Valdemar era un ídolo en el escenario y un cristal quebrado fuera de él. Cada vez que se presentaba en Viena, no podía evitar buscar en los rostros de los espectadores a Florencia, y lo peor es que a veces la hallaba, pero cuando volvía a tornarse hacia aquel punto se encontraba con la cara de un hombre. Siempre el mismo hombre, la misma sonrisa burlesca, la misma mirada siniestra, y sin embargo un toque tan ajeno como familiar le punzaba al verlo. Aquella noche recibió una carta de un hombre insignificante. La carta venía firmada por un nombre desconocido, alguien que apreciaba su arte y deseaba verle. Considerando todos los sucesos que habían acontecido en su vida desde hace un tiempo, aceptó verle en aquella alameda.

Llegó tarde por la falta de interés real hacia el asunto, pero aquella persona seguía esperando. Tenía cierto aire modesto, cierto aire trabajador, era un hombre común. Hablaba con suma naturalidad, con entusiasmo sobre las obras, mientras Valdemar sólo escuchaba atentamente tratando de sonreír ante la situación. Mencionó que era sastre y que trabajaba en los barrios más humildes de Viena, lo cual empezó a causar cierta intriga en él. Después la conversación se vio envuelta en tonos ofensivos, cuando de a poco iba mencionando las carencias del arte de Valdemar y sus desgracias. Aquel hombre lo conocía, aquel hombre lo odiaba. En cierto instante, prestó atención a sus ojos, y encontró aquella mirada siniestra, mientras que en sus labios se mostraba una sonrisa de burla. Reconoció al hombre del escenario y se alejó de ahí ofendido y consternado.
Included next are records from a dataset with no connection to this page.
(** What a successful [Marshal] has run. *)
Lemma Marshal_ok (s : iface) (cache cache' : gmap (list StructField) marshaler)
    (bs : list byte) :
  marshalCache_ok cache ->
  Marshal s cache = (Ret (Ok bs), cache') ->
  exists value m,
    value_of s = Some value /\
    first_error (stype value) = None /\
    marshal_fields value BufferWriter (stype value) 0 0 [] = (Ret (m, None), bs).
Proof.
  intros Hok. unfold Marshal.
  assert (Hv : forall value,
    match marshal value BufferWriter [] cache with
    | (Panic p, _, c) => (Panic p, c)
    | (Ret (_, Some err), _, c) => (Ret (Err err), c)
    | (Ret (_, None), bb, c) => (Ret (Ok bb), c)
    end = (Ret (Ok bs), cache') ->
    exists m, first_error (stype value) = None /\
      marshal_fields value BufferWriter (stype value) 0 0 [] = (Ret (m, None), bs)).
  { intros value. pose proof (marshal_spec value BufferWriter [] cache Hok) as Hsp.
    destruct (first_error (stype value)) as [e|].
    - rewrite Hsp. discriminate.
    - destruct Hsp as (c1 & _ & ->).
      destruct (marshal_fields value BufferWriter (stype value) 0 0 [])
        as [[[m [err|]]|pn] out]; simpl; try discriminate.
      intros H; inversion H; subst. eauto. }
  destruct s as [typ fs|typ fs|p]; simpl.
  - intros H. destruct (Hv _ H) as (m & He & Hm). eauto 10.
  - intros H. destruct (Hv _ H) as (m & He & Hm). eauto 10.
  - discriminate.
Qed.



(** C2. When [Marshal] succeeds on a record, [StructLen] succeeds on it and
    returns the number of bytes [Marshal] returned. *)
Theorem C2_length_consistency (s : iface)
    (cache cache' : gmap (list StructField) marshaler) (bs : list byte) :
  marshalCache_ok cache ->
  Marshal s cache = (Ret (Ok bs), cache') ->
  StructLen s = Ret (Z.of_nat (length bs), None).
Proof.
  intros Hok HM.
  destruct (Marshal_ok s cache cache' bs Hok HM) as (value & m & Hv & _ & Hm).
  destruct (marshal_fields_len _ _ _ _ _ _ _ 0 Hm) as [Hs Hl].
  assert (HS : StructLen s = structLen value).
  { destruct s; simpl in Hv; inversion Hv; reflexivity. }
  rewrite HS. unfold structLen. rewrite Hs. f_equal. f_equal. simpl in Hl. lia.
Qed.

Lemma C2_length_consistency_witness :
  StructLen (StructPtr testStruct ts1) = Ret (31, None).
Proof.
  refine (C2_length_consistency (StructPtr testStruct ts1) ∅
            (Marshal (StructPtr testStruct ts1) ∅).2
            [x01; x02; x03; x04; xff; x00; xff; x00; x00; xff; xff;
             x00; x00; x00; x00; xff; xff; xff; xff; xd2; x04;
             x0a; x0b; x0c; x0d; x0e; x0f; x10; x11; x12; x13]
            marshalCache_ok_empty _).
  apply pair_fst_eq. vm_compute. reflexivity.
Defined.

(** ** Fixed-width integers and their bytes *)

Lemma Z_of_byte_range (b : byte) : 0 <= Z_of_byte b < 256.
Proof.
  unfold Z_of_byte. pose proof (Byte.to_N_bounded b). lia.
Qed.

Lemma Z_of_byte_of_Z (x : Z) : Z_of_byte (byte_of_Z x) = x mod 256.
Proof.
  unfold Z_of_byte, byte_of_Z.
  pose proof (Z.mod_pos_bound x 256 ltac:(lia)) as Hx.
  destruct (Byte.of_N (Z.to_N (x mod 256))) as [b|] eqn:Hb.
  - rewrite (Byte.to_of_N _ Hb). lia.
  - apply Byte.of_N_None_iff in Hb. lia.
Qed.

Lemma lor_shiftl_add (a b k : Z) :
  0 <= k -> 0 <= a < 2 ^ k -> Z.lor a (Z.shiftl b k) = a + b * 2 ^ k.
Proof.
  intros Hk Ha.
  assert (Hland : Z.land a (Z.shiftl b k) = 0).
  { apply Z.bits_inj'. intros n Hn. rewrite Z.land_spec, Z.bits_0.
    destruct (Z.lt_ge_cases n k) as [Hlt|Hge].
    - rewrite (Z.shiftl_spec_low _ _ _ Hlt). apply andb_false_r.
    - rewrite <- (Z.mod_small a (2 ^ k)) by exact Ha.
      rewrite Z.mod_pow2_bits_high by lia. reflexivity. }
  pose proof (Z.add_lor_land a (Z.shiftl b k)) as Hadd.
  rewrite Hland, Z.add_0_r in Hadd. rewrite Hadd.
  rewrite Z.shiftl_mul_pow2 by exact Hk. reflexivity.
Qed.

(** Rewriting an expression of [encoding/binary] into sums, quotients and
    remainders, innermost [Z.lor] first. *)
Ltac lor_to_add :=
  repeat match goal with
    | |- context [Z.lor ?a (Z.shiftl ?b ?k)] =>
        lazymatch a with
        | Z.lor _ _ => fail
        | _ => idtac
        end;
        let p := eval cbv in (2 ^ k) in
        rewrite (lor_shiftl_add a b k);
        [ change (2 ^ k) with p
        | lia
        | change (2 ^ k) with p; Z.to_euclidean_division_equations; lia ]
    end.

Ltac bytes_to_arith :=
  unfold at_; cbn [nth];
  rewrite ?Z_of_byte_of_Z, ?Z.shiftr_div_pow2 by lia;
  change (2 ^ 8) with 256 in *; change (2 ^ 16) with 65536 in *;
  change (2 ^ 24) with 16777216 in *; change (2 ^ 32) with 4294967296 in *;
  change (2 ^ 40) with 1099511627776 in *; change (2 ^ 48) with 281474976710656 in *;
  change (2 ^ 56) with 72057594037927936 in *;
  change (2 ^ 64) with 18446744073709551616 in *;
  lor_to_add.

Lemma Uint16_PutUint16 (o : ByteOrder) (x : Z) :
  0 <= x < 2 ^ 16 -> binary.Uint16 o (binary.PutUint16 o x) = x.
Proof.
  intros Hx. destruct o; unfold binary.Uint16, binary.PutUint16;
    bytes_to_arith; Z.to_euclidean_division_equations; lia.
Qed.

Lemma Uint32_PutUint32 (o : ByteOrder) (x : Z) :
  0 <= x < 2 ^ 32 -> binary.Uint32 o (binary.PutUint32 o x) = x.
Proof.
  intros Hx. destruct o; unfold binary.Uint32, binary.PutUint32;
    bytes_to_arith; Z.to_euclidean_division_equations; lia.
Qed.

Lemma Uint64_PutUint64 (o : ByteOrder) (x : Z) :
  0 <= x < 2 ^ 64 -> binary.Uint64 o (binary.PutUint64 o x) = x.
Proof.
  intros Hx. destruct o; unfold binary.Uint64, binary.PutUint64;
    bytes_to_arith; Z.to_euclidean_division_equations; lia.
Qed.

(** ** [Marshal] succeeds on the records of supported types *)

(** A field of a supported type whose annotation resolves has an
    operation. *)
Lemma newFieldMarshaler_supported (f : StructField) :
  supported (Type_ f) = true -> tag_resolves f = true ->
  exists fm, newFieldMarshaler f = Ok fm.
Proof.
  intros Hs Ht. pose proof (newFieldMarshaler_cases f) as Hc.
  destruct (newFieldMarshaler f) as [fm|e]; [eauto|].
  destruct Hc as [(Ht' & _)|(_ & Hs' & _)]; congruence.
Qed.

(** On an addressable, well-typed field that is no array of length zero,
    the operation writes its bytes to a buffer and returns their number. *)
Lemma marshalField_succeeds (f : StructField) (d : data) (buf : list byte) :
  has_type (Type_ f) d ->
  (exists fm, newFieldMarshaler f = Ok fm) ->
  (forall e, Type_ f <> TArray 0 e) ->
  exists p,
    marshalField f (mkValue (Type_ f) d true) BufferWriter buf =
      (Ret (Z.of_nat (length p), None), buf ++ p).
Proof.
  intros Hd [fm Hfm] Hz. unfold marshalField. rewrite Hfm.
  destruct (newFieldMarshaler_inv f fm Hfm) as [(o & Ho & [Hsz Hen] & ->)|(Ho & Hk & He & ->)].
  - destruct (uint_field_inv f (mkValue (Type_ f) d true) o eq_refl Hd Ho)
      as ((u & Hu & _) & _ & _).
    simpl in Hu. subst d. unfold marshalUint, Value_Uint. simpl vdata. cbv iota.
    destruct (putUint_good u (endian (fm_tag fm)) (BitSize o) BufferWriter buf Hsz Hen)
      as [Hlen ->].
    exists (putUint_payload u (endian (fm_tag fm)) (BitSize o)).
    cbn [Write BufferWriter]. rewrite Hlen, Z.eqb_refl. reflexivity.
  - destruct (bytes_field_inv f (mkValue (Type_ f) d true) eq_refl Hd Hk He)
      as (b & Hb & Hlen & _ & Hshape).
    simpl in Hb. subst d. exists b. unfold marshalBytes.
    destruct Hshape as [[n Hn]|Hs].
    + rewrite decide_True by (rewrite Hn; reflexivity).
      unfold valueByteArrayToByteSlice. rewrite Hlen. simpl CanAddr. simpl vdata.
      assert (Hnz : (Z.of_nat (length b) =? 0) = false).
      { apply Z.eqb_neq. rewrite Hn in Hd. simpl in Hd. intros H0.
        apply (Hz Uint8). rewrite Hn. f_equal. lia. }
      rewrite Hnz. simpl negb. cbv iota. cbn [Write BufferWriter].
      rewrite Z.eqb_refl. reflexivity.
    + rewrite decide_False by (rewrite Hs; discriminate).
      unfold Value_Bytes. simpl vdata. cbv iota. cbn [Write BufferWriter].
      rewrite Hlen, Z.eqb_refl. reflexivity.
Qed.

Lemma marshal_fields_succeeds (typ : StructType) (fs : list data)
    (fields : list StructField) :
  has_struct_type typ fs ->
  forall (i : nat) (n : Z) (buf : list byte),
    (forall j f, fields !! j = Some f -> typ !! (i + j)%nat = Some f) ->
    (forall f, f ∈ fields -> PkgPath f = EmptyString ->
       supported (Type_ f) = true /\ tag_resolves f = true /\
       forall e, Type_ f <> TArray 0 e) ->
    exists m out,
      marshal_fields (mkStruct typ fs true) BufferWriter fields i n buf =
        (Ret (m, None), out).
Proof.
  intros Hfs. induction fields as [|f rest IH]; intros i n buf Htyp Hsup; simpl.
  - eauto.
  - assert (Htyp' : forall j f0, rest !! j = Some f0 -> typ !! (S i + j)%nat = Some f0).
    { intros j f0 Hj. replace (S i + j)%nat with (i + S j)%nat by lia.
      apply Htyp. exact Hj. }
    assert (Hsup' : forall f0, f0 ∈ rest -> PkgPath f0 = EmptyString ->
       supported (Type_ f0) = true /\ tag_resolves f0 = true /\
       forall e, Type_ f0 <> TArray 0 e).
    { intros f0 Hin. apply Hsup. right. exact Hin. }
    destruct (bool_decide (PkgPath f = EmptyString)) eqn:Hp; simpl negb; cbv iota;
      [|apply IH; assumption].
    apply bool_decide_eq_true in Hp.
    pose proof (Htyp 0%nat f eq_refl) as Hf. rewrite Nat.add_0_r in Hf.
    destruct (Forall2_lookup_l _ _ _ _ _ Hfs Hf) as (d & Hd & Hdt).
    unfold FieldByIndex. simpl stype. simpl sfields. rewrite Hf, Hd. simpl saddr.
    destruct (Hsup f (list_elem_of_here _ _) Hp) as (Hs & Ht & Hz).
    destruct (marshalField_succeeds f d buf Hdt (newFieldMarshaler_supported f Hs Ht) Hz)
      as (p & ->).
    apply IH; assumption.
Qed.

(** [Marshal] returns bytes for every well-typed record, passed by
    pointer, of a struct type whose exported fields are of supported types,
    with annotations that resolve, and none of them an array of length
    zero. *)
Lemma Marshal_succeeds (typ : StructType) (fs : list data)
    (cache : gmap (list StructField) marshaler) :
  marshalCache_ok cache ->
  has_struct_type typ fs ->
  (forall f, f ∈ typ -> PkgPath f = EmptyString ->
     supported (Type_ f) = true /\ tag_resolves f = true /\
     forall e, Type_ f <> TArray 0 e) ->
  exists bs cache',
    Marshal (StructPtr typ fs) cache = (Ret (Ok bs), cache') /\ marshalCache_ok cache'.
Proof.
  intros Hok Hfs Hsup.
  destruct (marshal_fields_succeeds typ fs typ Hfs 0 0 [] (fun j f Hj => Hj) Hsup)
    as (m & out & Hm).
  pose proof (marshal_spec (mkStruct typ fs true) BufferWriter [] cache Hok) as Hsp.
  simpl in Hsp.
  destruct (first_error typ) as [e|] eqn:He.
  - exfalso. clear Hsp Hm Hfs Hok. induction typ as [|f rest IH]; [discriminate|].
    simpl in He. destruct (bool_decide (PkgPath f = EmptyString)) eqn:Hp; simpl in He.
    + apply bool_decide_eq_true in Hp.
      destruct (Hsup f (list_elem_of_here _ _) Hp) as (Hs & Ht & _).
      destruct (newFieldMarshaler_supported f Hs Ht) as [fm Hfm]. rewrite Hfm in He.
      apply IH; [intros f0 Hin; apply Hsup; right; exact Hin|exact He].
    + apply IH; [intros f0 Hin; apply Hsup; right; exact Hin|exact He].
  - destruct Hsp as (cache' & Hok' & Hsp). exists out, cache'. split; [|exact Hok'].
    unfold Marshal, MarshalToWriter. rewrite Hsp, Hm. reflexivity.
Qed.

(** ** Decoding what was encoded *)

Lemma getUint_value_payload (en : option ByteOrder) (bitSize u : Z) :
  (bitSize = 1 \/ bitSize = 2 \/ bitSize = 4 \/ bitSize = 8) ->
  (1 < bitSize -> isNil en = false) ->
  0 <= u < 2 ^ (8 * bitSize) ->
  getUint_value en bitSize (putUint_payload u en bitSize) = u.
Proof.
  intros Hsz Hen Hu. unfold getUint_value, putUint_payload.
  destruct Hsz as [-> | [-> | [-> | ->]]]; simpl Z.eqb; cbv iota.
  - change (take _ _) with [byte_of_Z u]. unfold at_; cbn [nth].
    rewrite Z_of_byte_of_Z. apply Z.mod_small. exact Hu.
  - specialize (Hen ltac:(lia)). destruct en as [o|]; [|discriminate].
    replace (take _ _) with (binary.PutUint16 o (uint16 u)) by (destruct o; reflexivity).
    unfold uint16. rewrite (Z.mod_small u) by exact Hu.
    apply Uint16_PutUint16. exact Hu.
  - specialize (Hen ltac:(lia)). destruct en as [o|]; [|discriminate].
    replace (take _ _) with (binary.PutUint32 o (uint32 u)) by (destruct o; reflexivity).
    unfold uint32. rewrite (Z.mod_small u) by exact Hu.
    apply Uint32_PutUint32. exact Hu.
  - specialize (Hen ltac:(lia)). destruct en as [o|]; [|discriminate].
    replace (take _ _) with (binary.PutUint64 o u) by (destruct o; reflexivity).
    apply Uint64_PutUint64. exact Hu.
Qed.

(** Reading [length p] bytes from a buffer that starts with [p]. *)
Lemma BufferReader_read (p rest : list byte) :
  Read BufferReader (p ++ rest) (length p) = (rest, (p, None)).
Proof.
  simpl. destruct (p ++ rest) as [|x l] eqn:Heq.
  - apply app_eq_nil in Heq as [-> ->]. reflexivity.
  - rewrite <- Heq, drop_app_length, take_app_length. reflexivity.
Qed.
De repente, cada obra en la que actuaba, tenía la impresión de que aquel se encontraba observándole. Lo veía en mujeres, en hombres, en ancianos y en niños. Aquello iba más allá del acoso, era una persecución a fin de quebrar su voluntad. A veces lo veía entre los soldados que se dirigían a la primera Gran Guerra, con la apariencia de un soldado Marco ya envejecido; otras veces era  el vagabundo Benito que se escondía bajo un puente con una botella de aguardiente; otras se trataba de Claudio, el poeta frustrado que trabajaba como zapatero en las afueras de las plazas. Sin duda, su interpretación más perturbadora era la de Florencia, inmortalizada en las bellezas de cada ciudad hermosa. No pasó mucho tiempo para que a sus cincuenta años, Valdemar se retirará del teatro. Aun si pareciese una edad avanzada, se encontraba aun en el auge de su carrera, pero poco podía importarle un acto tan generoso para con los demás como fuese compartir su talento. Buscaba paz. Fue entonces que se retiró a aquella vieja ciudad de su vida, La Toscana, viviendo como un ciudadano normal que bien podía tratarse de otra de sus asombrosas interpretaciones. Evitaba fervientemente el contacto con el exterior, huía de aquel acosador fanático que aun entonces se aparecía cuando miraba a la calle.

Entre sus miedos decidió recurrir a la última persona en la que hubiera pensado. Caminó las calles llenas de caras de conocidos terribles y llegó a la iglesia. Camino por el húmedo pasillo hacia la cruz, y en la banca de la primera fila, trató de rezar, recordando tenuemente las oraciones de las hermanas en el orfanato. En ese punto, un hombre le tocó el hombro y le dijo unas palabras que no comprendió en ese momento. Al voltear a verlo, palideció. Era un cura, no cualquiera, sino Leopoldo. De repente comprendió que aquel que le había seguido por tanto tiempo no era otro que él. No era solo un personaje, era sí mismo, la misma cara, la misma postura, un hombre hecho a su medida y semejanza, pero no en sus acicates. Tenían aproximadamente la misma edad, y así las mismas arrugas se asomaban a orillas de sus ojos y mejillas. Leopoldo empezó a hablar de la palabra de Dios, mientras que Valdemar temblaba en su asiento, incapaz de moverse, sintiendo que había entrado a la boca del lobo. Su puño se cerró, y sus uñas empezaron a desangrar su mano. La ira podía más que el dolor, y poco a poco más que el miedo. Se levantó de golpe y se abalanzó contra Leopoldo, tirándole  al suelo y apretando su yugular casi sin oposición. 
 
Después del último aliento, el telón cayó, y con él Valdemar.